By reading the posts found in CONTENT UNRELATED, the user acknowledges that he/she enjoys spending time reading shit written by someone else. Upon entering this blog, the user also agrees that he/she has a sense of humor -- be it dry, wet (wet?), or somewhere in between. Either way, the user can expect high-brow as well as low-brow humor -- but mostly low-brow.
CONTENT UNRELATED recognizes the full potential -- and makes gratuitous use -- of obscene language, and hasn't a fucking clue what "politically correct" means. Sophomoric sexual humor should also be expected.
Descriptions of actual people, places and events are purely coincidental. Thus, upon entering and reading posts on this blog, the user agrees that this is sort of like an episode of Law & Order SVU.
Any similarities between the writing style or blog title, name, contents, design and layout of CONTENT UNRELATED and that of other Web sites and/or blogs is also coincidence. Seriously, the Internet killed originality. This is something we're all going to have to deal with or none of us will ever be happy.
Companies and businesses mentioned in CONTENT UNRELATED, as well as their products and services, have no affiliation with the blog. Any negative remarks about said companies or businesses and their respective products or services are purely in jest. In short -- take a fucking joke. By the simple act of viewing this blog and the posts contained within it -- be it firsthand or otherwise -- you've agreed not to sue me. For anything.
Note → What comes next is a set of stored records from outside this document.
(** An open hand scatters the bracelet; the hand goes away; the glyph at
    (0.6, 0, 0) heads home. *)
Lemma lost_hand_pulls_scattered_glyphs_home_witness :
  let s := DigitalBracelet_useFrame (present 0.5) {| clock_elapsedTime := 1 |} (1 / 60)
             DigitalBracelet_mount in
  let l := Letter_mount {| config_char := Some "A"%char;
                           pos := fin3 (0.6, 0, 0);
                           rot := {| THREE.Euler.x := 0; THREE.Euler.y := 0;
                                     THREE.Euler.z := 0 |} |} in
  (Bead_letter sin_approx sqrt_approx
     (DigitalBracelet_render_Bead (absent 0.5) s origin0 0)
     {| clock_elapsedTime := 1 |} 0 l).(child).(Object3D.position)
  =v= smooth3 l.(child).(Object3D.position) (fin3 (0.6, 0, 0)) 0.1.
Proof.
  intros s l.
  apply (lost_hand_pulls_scattered_glyphs_home sin_approx sqrt_approx s 0.5 origin0 0
           1 0 l (0.6, 0, 0)); reflexivity.
Defined.

Lemma predict_measures_thumb_to_index_witness :
  predict sqrt_approx true [sample_hand] App_mount
  = ({| App.handDistance :=
          JS.Fin (sqrt_approx ((0.40 - 0.43) * (0.40 - 0.43)
                               + (0.50 - 0.54) * (0.50 - 0.54)));
        App.isHandPresent := true |},
     next_frame).
Proof.
  apply (predict_measures_thumb_to_index sqrt_approx sample_hand [] App_mount
           0.40 0.50 0.43 0.54 0.1 (-0.1)); reflexivity.
Defined.

(** A hand with no landmark at all. *)
Lemma predict_short_hand_throws_witness :
  predict sqrt_approx true [[]] App_mount
  = ({| App.handDistance := 0.1; App.isHandPresent := true |}, thrown).
Proof.
  apply (predict_short_hand_throws sqrt_approx [] [] App_mount). apply le_0_n.
Defined.

(** The hand at 0.3 is lost: one turn before the video is ready, two after. *)
Lemma handless_turns_keep_the_distance_witness :
  let st := {| App.handDistance := 0.3; App.isHandPresent := true |} in
  let turns : list Turn := [(false, []); (true, []); (true, [])] in
  (predict_turns sqrt_approx turns st).(App.handDistance) = JS.Fin 0.3
  /\ (predict_turns sqrt_approx turns st).(App.isHandPresent) = false.
Proof.
  intros st turns.
  destruct (handless_turns_keep_the_distance sqrt_approx turns st eq_refl)
    as (Hd & Hp & _).
  split; [exact Hd | apply Hp; reflexivity].
Defined.

(* ================================================================= *)
(** ** Rounding *)

(** What the doubles of the source do where the exact numbers of the model
    differ: why the ranges above include their upper end and the approaches
    are stated for an epsilon of at least a billionth. *)
Module Rounding.
Import PrimFloat.
Set Warnings "-inexact-float".

(** [rnd(0.5, 1.5)] returns 1.5 for the largest draw. *)
Example rnd_reaches_max :
  Double.rnd Double.last_draw 0.5 1.5 = 1.5%float.
Proof. vm_compute. reflexivity. Qed.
Furthermore, views and opinions expressed about particular products or services mentioned on CONTENT UNRELATED are not meant to deter potential customers or clients from consuming the aforementioned products or services. If any person's product or service choices are altered solely from posts on CONTENT UNRELATED, then we are in fact one step closer to the apocalypse.
Companies or businesses and their products or services that happen to receive positive remarks or praise in CONTENT UNRELATED should consider themselves lucky, but should not expect an increase in sales or an influx of new customers. CONTENT UNRELATED would have a hard enough time convincing a paranoid schizophrenic that people are out to get him.
Views and opinions expressed by those who write comments in regards to any posts on CONTENT UNRELATED are those of the commenter alone, even though I may find said comments to be hilarious.
CONTENT UNRELATED does not guarantee 100 percent satisfaction, and may sometimes leave the user disappointed, disgusted, or some synonym of either.
Followers do so at their own risk.
This Disclaimer/Terms of Use/Privacy Policy/End User License Agreement can and will change without notice to the user. If users miss any changes or updates made to the Disclaimer/Terms of Use/Privacy Policy/End User License Agreement -- well that's just tough goddamn noogies.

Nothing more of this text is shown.